What to do >> What follows is a block of records; restate each one word for word.

--- Provided information Enclosed Below ---

(** The requests of each kind found in a trace. *)
Definition deletes_of (evs : list Event) : list DeleteRequest :=
  flat_map (fun e => match e with EvDelete r => [r] | _ => [] end) evs.

Definition creates_of (evs : list Event) : list CreateRequest :=
  flat_map (fun e => match e with EvCreate r => [r] | _ => [] end) evs.

Definition execs_of (evs : list Event) : list jsstring :=
  flat_map (fun e => match e with EvExec c => [c] | _ => [] end) evs.

(** ** Sample worlds and collaborators *)

Module Sample.

(** Every path holds a two-byte file; the clock stands at a fixed
    millisecond. *)
Definition full_world : World :=
  mkWorld (fun _ => Some (File [Byte.x6b; Byte.x36])) 1762000000000.

(** Only the script exists. *)
Definition bare_world : World :=
  mkWorld (fun path => if Path.jsstring_eqb path (js "test.js")
                       then Some (File [Byte.x6b; Byte.x36]) else None)
          1762000000000.

(** The archive is as large as the ceiling allows, and one byte larger. *)
Definition limit_world : World :=
  mkWorld (fun _ => Some (File (repeat Byte.x00 (N.to_nat 1048576)))) 1762000000000.

Definition big_world : World :=
  mkWorld (fun _ => Some (File (repeat Byte.x00 (N.to_nat 1048577)))) 1762000000000.

(** Collaborators that always succeed, and leave the world as it is. *)
Definition obliging : Env :=
  mkEnv (fun _ w => (ExecOk [] [], w))
        (fun _ => None)
        (fun _ w => (None, w))
        (fun _ w => (None, w)).

(** Collaborators that always fail. *)
Definition failing : Env :=
  mkEnv (fun _ w => (ExecError (Error (js "k6: command not found")), w))
        (fun _ => None)
        (fun _ w => (Some (Error (js "HTTP request failed")), w))
        (fun _ w => (Some (Error (js "HTTP request failed")), w)).

(** The full world one millisecond later. *)
Definition later_world : World := mkWorld (files full_world) 1762000000001.

Definition start (w : World) : State := mkState w [].

Definition handmade : ArchiveResult :=
  mkArchiveResult (js "My_Archive.tar") (js "My_Archive.tar")
                  (js "My_Archive.js") (js "My_Archive.js").

Definition sample_archive : ArchiveResult :=
  mkArchiveResult (js "out/archive-sample-1762000000000.tar")
                  (js "archive-sample-1762000000000.tar")
                  (js "sample.js") (js "sample.js").

(** Archiving the same script twice in a row. *)
Definition archive_twice (env : Env) (script : jsstring) : M (ArchiveResult * ArchiveResult) :=
  first <- archiveTest env script None ;;
  second <- archiveTest env script None ;;
  ret (first, second).

End Sample.

(** ** More sample collaborators *)

Module Fixture.


(** No cluster client can be built. *)
Definition no_cluster : Env :=
  mkEnv (fun _ w => (ExecOk [] [], w))
        (fun _ => Some (Error (js "No active cluster!")))
        (fun _ w => (None, w))
        (fun _ w => (None, w)).

End Fixture.

(** ** The environment loader ([utils/env.ts])

    The loader reads a [.env] file, has [dotenv] parse it, and checks every
    variable against two patterns.  Resolving a path against the working
    directory, the file system and [dotenv] are collaborators, taken
    together as a [Host].  The module keeps the variables it has loaded in
    [cachedEnv]; [accesses] records what it has asked of the file system. *)

Module EnvLoader.

(** A regular expression without the [g] or [y] flag: [test] depends on the
    string only.  [text] is what a template literal makes of it. *)
Record RegExp := mkRegExp { test : jsstring -> bool; text : jsstring }.

Record Rules := mkRules { keyPattern : RegExp; valuePattern : RegExp }.

Definition DEFAULT_RULES : Rules :=
  mkRules
    (* /^[A-Z][A-Z0-9_]*$/ *)
    (mkRegExp (fun s => match s with
                        | [] => false
                        | c :: r =>
                            in_range 65 90 c
                            && forallb (fun x => in_range 65 90 x || in_range 48 57 x
                                                 || (x =? CHAR_UNDERSCORE)%N) r
                        end)
              (js "/^[A-Z][A-Z0-9_]*$/"))
    (* /^[\x20-\x7E]*$/ *)
    (mkRegExp (forallb (in_range 32 126)) (js "/^[\x20-\x7E]*$/")).

(** The own properties of a [Record<string, string>], in the order they
    were made.  (The engine lists keys that are array indices first; the
    properties below speak of membership, not of the order.) *)
Definition JsObject := list (jsstring * jsstring).

Fixpoint set_own (o : JsObject) (key val : jsstring) : JsObject :=
  match o with
  | [] => [(key, val)]
  | (k, v) :: rest =>
      if Path.jsstring_eqb k key then (k, val) :: rest
      else (k, v) :: set_own rest key val
  end.

Definition PROTO : jsstring := js "__proto__".

(** [o[key] = val] on an object made by [{}], with [val] a string: the
    inherited [__proto__] setter takes the assignment to that key and ignores
    a string; any other key becomes, or updates, an own property. *)
Definition set_property (o : JsObject) (key val : jsstring) : JsObject :=
  if Path.jsstring_eqb key PROTO then o else set_own o key val.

--- End of Enclosed Provided information ---

Output below >>
(** The requests of each kind found in a trace. *)
Definition deletes_of (evs : list Event) : list DeleteRequest :=
  flat_map (fun e => match e with EvDelete r => [r] | _ => [] end) evs.

Definition creates_of (evs : list Event) : list CreateRequest :=
  flat_map (fun e => match e with EvCreate r => [r] | _ => [] end) evs.

Definition execs_of (evs : list Event) : list jsstring :=
  flat_map (fun e => match e with EvExec c => [c] | _ => [] end) evs.

(** ** Sample worlds and collaborators *)

Module Sample.

(** Every path holds a two-byte file; the clock stands at a fixed
    millisecond. *)
Definition full_world : World :=
  mkWorld (fun _ => Some (File [Byte.x6b; Byte.x36])) 1762000000000.

(** Only the script exists. *)
Definition bare_world : World :=
  mkWorld (fun path => if Path.jsstring_eqb path (js "test.js")
                       then Some (File [Byte.x6b; Byte.x36]) else None)
          1762000000000.

(** The archive is as large as the ceiling allows, and one byte larger. *)
Definition limit_world : World :=
  mkWorld (fun _ => Some (File (repeat Byte.x00 (N.to_nat 1048576)))) 1762000000000.

Definition big_world : World :=
  mkWorld (fun _ => Some (File (repeat Byte.x00 (N.to_nat 1048577)))) 1762000000000.

(** Collaborators that always succeed, and leave the world as it is. *)
Definition obliging : Env :=
  mkEnv (fun _ w => (ExecOk [] [], w))
        (fun _ => None)
        (fun _ w => (None, w))
        (fun _ w => (None, w)).

(** Collaborators that always fail. *)
Definition failing : Env :=
  mkEnv (fun _ w => (ExecError (Error (js "k6: command not found")), w))
        (fun _ => None)
        (fun _ w => (Some (Error (js "HTTP request failed")), w))
        (fun _ w => (Some (Error (js "HTTP request failed")), w)).

(** The full world one millisecond later. *)
Definition later_world : World := mkWorld (files full_world) 1762000000001.

Definition start (w : World) : State := mkState w [].

Definition handmade : ArchiveResult :=
  mkArchiveResult (js "My_Archive.tar") (js "My_Archive.tar")
                  (js "My_Archive.js") (js "My_Archive.js").

Definition sample_archive : ArchiveResult :=
  mkArchiveResult (js "out/archive-sample-1762000000000.tar")
                  (js "archive-sample-1762000000000.tar")
                  (js "sample.js") (js "sample.js").

(** Archiving the same script twice in a row. *)
Definition archive_twice (env : Env) (script : jsstring) : M (ArchiveResult * ArchiveResult) :=
  first <- archiveTest env script None ;;
  second <- archiveTest env script None ;;
  ret (first, second).

End Sample.

(** ** More sample collaborators *)

Module Fixture.


(** No cluster client can be built. *)
Definition no_cluster : Env :=
  mkEnv (fun _ w => (ExecOk [] [], w))
        (fun _ => Some (Error (js "No active cluster!")))
        (fun _ w => (None, w))
        (fun _ w => (None, w)).

End Fixture.

(** ** The environment loader ([utils/env.ts])

    The loader reads a [.env] file, has [dotenv] parse it, and checks every
    variable against two patterns.  Resolving a path against the working
    directory, the file system and [dotenv] are collaborators, taken
    together as a [Host].  The module keeps the variables it has loaded in
    [cachedEnv]; [accesses] records what it has asked of the file system. *)

Module EnvLoader.

(** A regular expression without the [g] or [y] flag: [test] depends on the
    string only.  [text] is what a template literal makes of it. *)
Record RegExp := mkRegExp { test : jsstring -> bool; text : jsstring }.

Record Rules := mkRules { keyPattern : RegExp; valuePattern : RegExp }.

Definition DEFAULT_RULES : Rules :=
  mkRules
    (* /^[A-Z][A-Z0-9_]*$/ *)
    (mkRegExp (fun s => match s with
                        | [] => false
                        | c :: r =>
                            in_range 65 90 c
                            && forallb (fun x => in_range 65 90 x || in_range 48 57 x
                                                 || (x =? CHAR_UNDERSCORE)%N) r
                        end)
              (js "/^[A-Z][A-Z0-9_]*$/"))
    (* /^[\x20-\x7E]*$/ *)
    (mkRegExp (forallb (in_range 32 126)) (js "/^[\x20-\x7E]*$/")).

(** The own properties of a [Record<string, string>], in the order they
    were made.  (The engine lists keys that are array indices first; the
    properties below speak of membership, not of the order.) *)
Definition JsObject := list (jsstring * jsstring).

Fixpoint set_own (o : JsObject) (key val : jsstring) : JsObject :=
  match o with
  | [] => [(key, val)]
  | (k, v) :: rest =>
      if Path.jsstring_eqb k key then (k, val) :: rest
      else (k, v) :: set_own rest key val
  end.

Definition PROTO : jsstring := js "__proto__".

(** [o[key] = val] on an object made by [{}], with [val] a string: the
    inherited [__proto__] setter takes the assignment to that key and ignores
    a string; any other key becomes, or updates, an own property. *)
Definition set_property (o : JsObject) (key val : jsstring) : JsObject :=
  if Path.jsstring_eqb key PROTO then o else set_own o key val.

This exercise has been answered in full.